Esiste una predisposizione ereditaria, in modo autosomico dominante a penetranza parziale (con una mutazione del gene PADI-3 nel 25%) e una espressione ridotta e prematura della citocheratina 75, un’influenza del sesso e delle abitudini di cura dei capelli con caratteristiche intrinseche dei capelli afro-testurizzati; è riportata anche un’associazione con fibroma uterino, diabete mellito di tipo 2, sindrome dislipidemica. In relaziole all’eziologia è stata associata per anni allo styling traumatico dei capelli e delle pettinature a caldo, ma gli studi non lo confermano come unico fattore eziologico, è una patologia multifattoriale dove possiamo considerare tre ipotesi:
1) Una prima ipotesi suggerisce una forte associazione con i prodotti per la cura dei capelli usati dalle donne nere, come i pettini caldi, i prodotti per lo stiraggio e varie acconciature che inducono alla trazione. 2) Un’altra teoria suggerisce un disturbo fibroproliferativo che porta a un’infiammazione con cicatrizzazione e atrofia dei follicoli e inibizione della crescita dei capelli provocandone la miniaturizzazione. 3) Un’altra ipotesi si concentra sulla desquamazione prematura della guaina interna della radice che consente a fattori esterni (sostanze chimiche, batteri) di entrare nelle unità follicolari portando ad una inevitabile cascata infiammatoria (campioni di biopsia).
Si presume perciò che l’eziologia sia MULTIFATTORIALE: varie altre cause suggerite possono essere infezioni, malattie autoimmuni o fattori genetici.
Clinicamente si distinguono 2 forme:
Una forma classica e una forma a chiazze, descritte da TOSTI-MITEVA nel 2014.
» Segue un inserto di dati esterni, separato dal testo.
Lemma set_mode_spec g thread m source r :
  let '(_, g') := set_mode to_json g thread m source r in
  broker g' = broker g ∧ confirms g' = confirms g ∧ outbox g' = outbox g ∧
  ∀ t, auto g' t = if decide (t = thread) then bool_decide (m = AutoApprove) else auto g t.
Proof.
  unfold set_mode.
  pose proof (λ t, set_auto_approve to_json (store g) thread m source (utc r)
                     (write_error r) (rename_error r) (file g) t) as Hs.
  destruct (ThreadApprovalStore.set _ _ _ _ _ _ _ _ _) as [[res s] f]. cbn. auto.
Qed.

Lemma confirm_is_no_command s :
  eq_ignore_ascii_case s "confirm" = true → parse_thread_command s = None.
Proof.
  unfold eq_ignore_ascii_case, parse_thread_command. intros ->%String.eqb_eq. reflexivity.
Qed.

Lemma pending_confirm_spec g thread msg r :
  let '(res, g') := handle_pending_confirm to_json g thread (trim (content msg)) msg r in
  res = (if confirms_switch g thread msg r then Consumed else Fallthrough) ∧
  broker g' = broker g ∧ confirms g' = delete thread (confirms g) ∧
  (∀ t, auto g' t = if decide (t = thread) then confirms_switch g thread msg r || auto g t
                    else auto g t).
Proof.
  unfold handle_pending_confirm, confirms_switch.
  destruct (confirms g !! thread) as [slot|] eqn:Hc.
  2: { split_and!; [done|done|by rewrite delete_id|]. intros t. by case_decide. }
  destruct (now r <? deadline slot); cbn [andb].
  2: { split_and!; [done..|]. intros t. cbn. by case_decide. }
  destruct (eq_ignore_ascii_case _ _).
  2: { split_and!; [done..|]. intros t. cbn. by case_decide. }
  pose proof (set_mode_spec (with_confirms g (delete thread (confirms g))) thread AutoApprove
                (channel msg) r) as Hs.
  destruct (set_mode _ _ _ _ _ _) as [ok g1]. destruct Hs as (Hb & Hcf & _ & Ha).
  split_and!; [done|done|done|]. intros t. cbn [orb]. exact (Ha t).
Qed.

(** How one message changes the modes and the pending confirmations. *)
Lemma interceptor_modes identity g msg r :
  let thread := thread_of identity msg in
  let g' := snd (intercept identity g msg r) in
  (∀ t, auto g' t =
     if decide (t = thread) then
       confirms_switch g thread msg r ||
       (auto g t && negb (bool_decide (command_of msg = Some RequireApprovalCmd)))
     else auto g t) ∧
  (∀ t, confirms g' !! t =
     if decide (t = thread) then
       if bool_decide (command_of msg = Some SkipApproval) && negb (auto g t)
       then Some (mkConfirmPending (later r + CONFIRM_WINDOW) (channel msg) (chat_id msg))
       else None
     else confirms g !! t).
Proof.
  cbv zeta. set (thread := thread_of identity msg). unfold interceptor. fold thread.
  pose proof (pending_confirm_spec g thread msg r) as Hp.
  destruct (handle_pending_confirm _ _ _ _ _ _) as [res g1].
  destruct Hp as (-> & Hb & Hc & Ha). fold (command_of msg).
  destruct (confirms_switch g thread msg r) eqn:Hsw.
  { assert (command_of msg = None) as ->.
    { unfold confirms_switch in Hsw. destruct (confirms g !! thread); [|done].
      apply andb_true_iff in Hsw as [_ Hsw]. by apply confirm_is_no_command. }
    cbn [snd]. split; intros t; [rewrite Ha; by case_decide|]. rewrite Hc.
    destruct (decide (t = thread)) as [->|]; [by rewrite lookup_delete_eq|].
    by rewrite lookup_delete_ne. }
  cbn [orb] in *.
  assert (∀ t, confirms g1 !! t = if decide (t = thread) then None else confirms g !! t) as Hc'.
  { intros t. rewrite Hc. destruct (decide (t = thread)) as [->|]; [apply lookup_delete_eq|].
    by rewrite lookup_delete_ne. }
  destruct (command_of msg) as [[]|]; cbn [snd handle_thread_command].
  - assert (mode (ThreadApprovalStore.get (store g1) thread (utc r)) =
            if auto g1 thread then AutoApprove else RequireApproval) as ->.
    { unfold ThreadApprovalStore.is_auto_approve, ThreadApprovalStore.get.
      destruct (states (store g1) !! thread) as [st|]; cbn; [by destruct (mode st)|done]. }
    rewrite (Ha thread), decide_True by done.
    destruct (auto g thread) eqn:Hau; cbn [spawn_reply store confirms with_confirms];
      split; intros t; rewrite ?Ha, ?Hc'; destruct (decide (t = thread)) as [->|];
      rewrite ?Hau; try done.
    + rewrite lookup_insert_eq. done.
    + rewrite lookup_insert_ne by done. by rewrite Hc', decide_False.
  - pose proof (set_mode_spec (with_confirms g1 (delete thread (confirms g1))) thread
                  RequireApproval (channel msg) r) as Hs.
    destruct (set_mode _ _ _ _ _ _) as [ok g2]. destruct Hs as (_ & Hcf & _ & Ha2).
    cbn [spawn_reply store confirms]. split; intros t.
    + rewrite Ha2. cbn [with_confirms store]. rewrite Ha.
      destruct (decide (t = thread)); [|done]. by destruct (auto g t).
    + rewrite Hcf. cbn [with_confirms confirms]. rewrite Hc.
      destruct (decide (t = thread)) as [->|]; [by rewrite lookup_delete_eq|].
      by rewrite !lookup_delete_ne.
  - split; intros t; cbn; rewrite ?Ha, ?Hc'; destruct (decide (t = thread)); by rewrite ?andb_true_r.
  - split; intros t; cbn; rewrite ?Ha, ?Hc'; destruct (decide (t = thread)); by rewrite ?andb_true_r.
  - destruct (parse_approval_reply (content msg)) as [b|].
    + destruct (route_reply (broker g1) thread msg b) as [ok bk].
      split; intros t; cbn; rewrite ?Ha, ?Hc'; destruct (decide (t = thread)); by rewrite ?andb_true_r.
    + split; intros t; cbn; rewrite ?Ha, ?Hc'; destruct (decide (t = thread)); by rewrite ?andb_true_r.
Qed.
Di solito l’alopecia inizia al vertice del cuoio capelluto, procede in modo centrifugo è solitamente simmetrica verso la periferia ed irreversibile.
Il cuoio capelluto è morbido alla palpazione, nella fase avanzata appare lucido e liscio con perdita visibile degli osti follicoli.
Alla tricoscopia si osserva perdita degli osti follicolari, alone peripilare bianco (marcatore specifico) e lieve iperpigmentazione attorno ai follicoli (asterix –like).
I pazienti lamentano alterazione della sensibilità nella zona interessata e in particolare prurito e bruciore.

Le principali caratteristiche diagnostiche istopatologiche includono:

  • Ridotta densità follicolare con ghiandole sebacee assenti o conservate solo focalmente.
  • Desquamazione prematura della guaina interna della radice nei follicoli infiammati e non.
  • Strutture follicolari singole o composte circondate da fibrosi perifollicare lamellare concentrica e lieve infiltrato infiammatorio (strutture simili a «occhiali»)
  • Ipercheratosi / Paracheratosi lamellare nel follicolo pilifero (trauma follicolare)
  • Fusti piliferi nudi nel derma
  • Miniaturizzazione follicolare
  • Infiltrato linfocitario superficiale inizialmente, poi più profondo, con successiva formazione di granulomi da corpo estraneo (frammenti di fusti pilari).

Le diagnosi differenziali comprendono le Alopecie non cicatriziali (Alopecia Androgentica, Areata e Tricotillomania), le Alopecie da trazione (spesso presenti) e le Alopecie cicatriziali come il lichen plano pilaris su fototipo scuro (utile conferma istologica, guidata dalla tricoscopia, ma difficilmente distinguibile).
Gli obiettivi terapeutici mirano ad arrestare la progressione della malattia, minimizzando la caduta dei capelli nelle aree colpite e successivamente favorendone la ricrescita.
Il trattamento di prima linea prevede un trattamento antinfiammatorio come corticosteroidi topici e intralesionali, tetracicline o idrossiclorochina in combinazione con minoxidil orale o topico, metformina e tacrolimus topico. Nei casi resistenti si può provare un trattamento immunosoppressivo come il micofenolato mofetile, ciclosporina o talidomide.
Il trapianto di capelli associato a PRP può essere un’opzione terapeutica dopo un buon controllo e stabilizzazione della malattia (riscontro istologico).
In tutti i casi, per un buon controllo della malattia è necessaria una buona educazione terapeutica sulle abitudini di styling e la cessazione di pratiche traumatiche sui capelli.